Diamondbacks managing general partner Ken Kendrick and team president/CEO Derrick Hall spoke with MLB.com’s Steve Gilbert and other reporters earlier this week, discussing several topics about the club’s offseason and future plans. In regards to the biggest-picture topic of the Diamondbacks’ quest for a new ballpark, Hall said that “nothing has really changed yet….We’re still looking at what other options there might be in Maricopa County, not outside of Maricopa County,” and that “we’ll start accelerating that process again” now that the MLB lockout and the pandemic delayed the process. The club’s lease at Chase Field is up after the 2027 season, and while the D’Backs have been in talks with Phoenix officials, there were some reports in 2019 that the Diamondbacks had possibly considered Las Vegas and Henderson, Nevada as alternate sites. Hall said that the team would likely prefer to remain in the downtown Phoenix area, and Kendrick added that “whether it be the downtown setting or perhaps a ballpark somewhere in the Valley that would be a brand new one,” the D’Backs are “prepared to spend hundreds of millions of dollars” to help fund the construction of a new home.

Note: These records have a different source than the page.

(** [k1] random values have been drawn. *)
Inductive redis_step (k1 : nat) : redis -> redis -> Prop :=
| step_counter k r r' :
    al_counter A k -> same_but (RATE_LIMIT_KEY_PREFIX +:+ k) r r' -> redis_step k1 r r'
| step_pending d r : al_pending A d -> redis_step k1 r (delete (pending_key d) r)
| step_challenge n u r :
    al_challenge A n u -> (n < k1)%nat ->
    redis_step k1 r (challenged now (pending_2fa_digest (token_urlsafe n)) u r)
| step_ticket t r r' : same_but (ticket_key t) r r' -> redis_step k1 r r'
| step_forget token_id r : redis_step k1 r (delete (tok_key token_id) r)
| step_unlist u token_id r r' z e :
    hash_at now r (tok_key token_id) = Some empty ->
    redis_entry_at now r (user_toks_key u) = Some e -> e.(re_value) = RedisZset z ->
    r' = (if decide (delete token_id z = empty) then delete (user_toks_key u) r
          else <[user_toks_key u :=
                 mk_redis_entry (RedisZset (delete token_id z)) e.(re_expires_at)]> r) ->
    redis_step k1 r r'
| step_no_list u r : redis_entry_at now r (user_toks_key u) = None ->
    redis_step k1 r (delete (user_toks_key u) r)
| step_touch token_id h e mapping r :
    redis_entry_at now r (tok_key token_id) = Some e -> e.(re_value) = RedisHash h ->
    Forall benign mapping ->
    redis_step k1 r (<[tok_key token_id :=
      mk_redis_entry (RedisHash (hash_update h mapping)) e.(re_expires_at)]> r)
| step_mint n u ttl ip extra h z r :
    al_mint A n u ttl extra -> (n < k1)%nat -> Forall session_extra extra -> 1 <= ttl ->
    hash_at now r (tok_key (derive_token_id (token_urlsafe n))) = Some h ->
    zset_at now r (user_toks_key u.(us_id)) = Some z ->
    redis_step k1 r (minted now (derive_token_id (token_urlsafe n)) u ttl
      (hash_update h (session_mapping u ip now ++ extra)) z r)
| step_open n u ttl ip extra h r :
    al_mint A n u ttl extra -> (n < k1)%nat -> Forall session_extra extra -> 1 <= ttl ->
    hash_at now r (tok_key (derive_token_id (token_urlsafe n))) = Some h ->
    zset_at now r (user_toks_key u.(us_id)) = None ->
    redis_step k1 r (opened now (derive_token_id (token_urlsafe n)) ttl
      (hash_update h (session_mapping u ip now ++ extra)) r).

Speaking of finances, the Diamondbacks have had an active offseason as the team looks to improve on its 74-88 record from 2022. The Snakes’ current payroll sits at around $118.9MM, which Kendrick noted was almost a 30 percent increase from last year’s figure. While this spending still puts the D’Backs in the bottom half of all MLB payrolls, Kendrick said that ownership was prepared to reinvest at the deadline if necessary: “If the team is competitive and has the chance to play in October is there, we’re going to spend more money to get there.”
More from Arizona…
- Corbin Martin has worked mostly as a starter over his pro career, but Nick Piecoro of the Arizona Republic writes that the D’Backs are transitioning Martin into a full-time relief role. The hope is that the new bullpen role will help Martin achieve some consistency (after posting a 6.71 ERA over his first 57 2/3 innings in the majors) and also help keep him healthy — the righty missed most of 2019 and the entire 2020 season while recovering from Tommy John surgery and a follow-up oblique strain, and Martin also had IL trips in each of the last two seasons. As Piecoro noted in another piece, those injuries meant that the D’Backs were awarded a fourth option year on Martin, giving the team additional control over their ability to move Martin between the majors and minors. “So far, I feel like health-wise, it might be the best decision. Not overtaxing, being able to go out there and focus on the three outs to get every inning…Being able to build off that is going to be able to help me in the long run,” Martin said. Martin has averaged 94.5 mph on his fastball at the big league level, but D’Backs manager Torey Lovullo said that Martin hit the 97mph mark during a live batting practice session on Thursday.
- After undergoing shoulder surgery last year, Druw Jones should be ready for action around the start of the minor league season, Diamondbacks GM Mike Hazen told Piecoro and other reporters. Jones’ first minor league game will be his official pro debut, as he suffered a torn left posterior labrum during a workout just three days after signing his post-draft deal. Arizona selected Jones with the second overall pick in last summer’s draft, and injury notwithstanding, Jones is still a consensus top-35 prospect in baseball even before he has taken the field.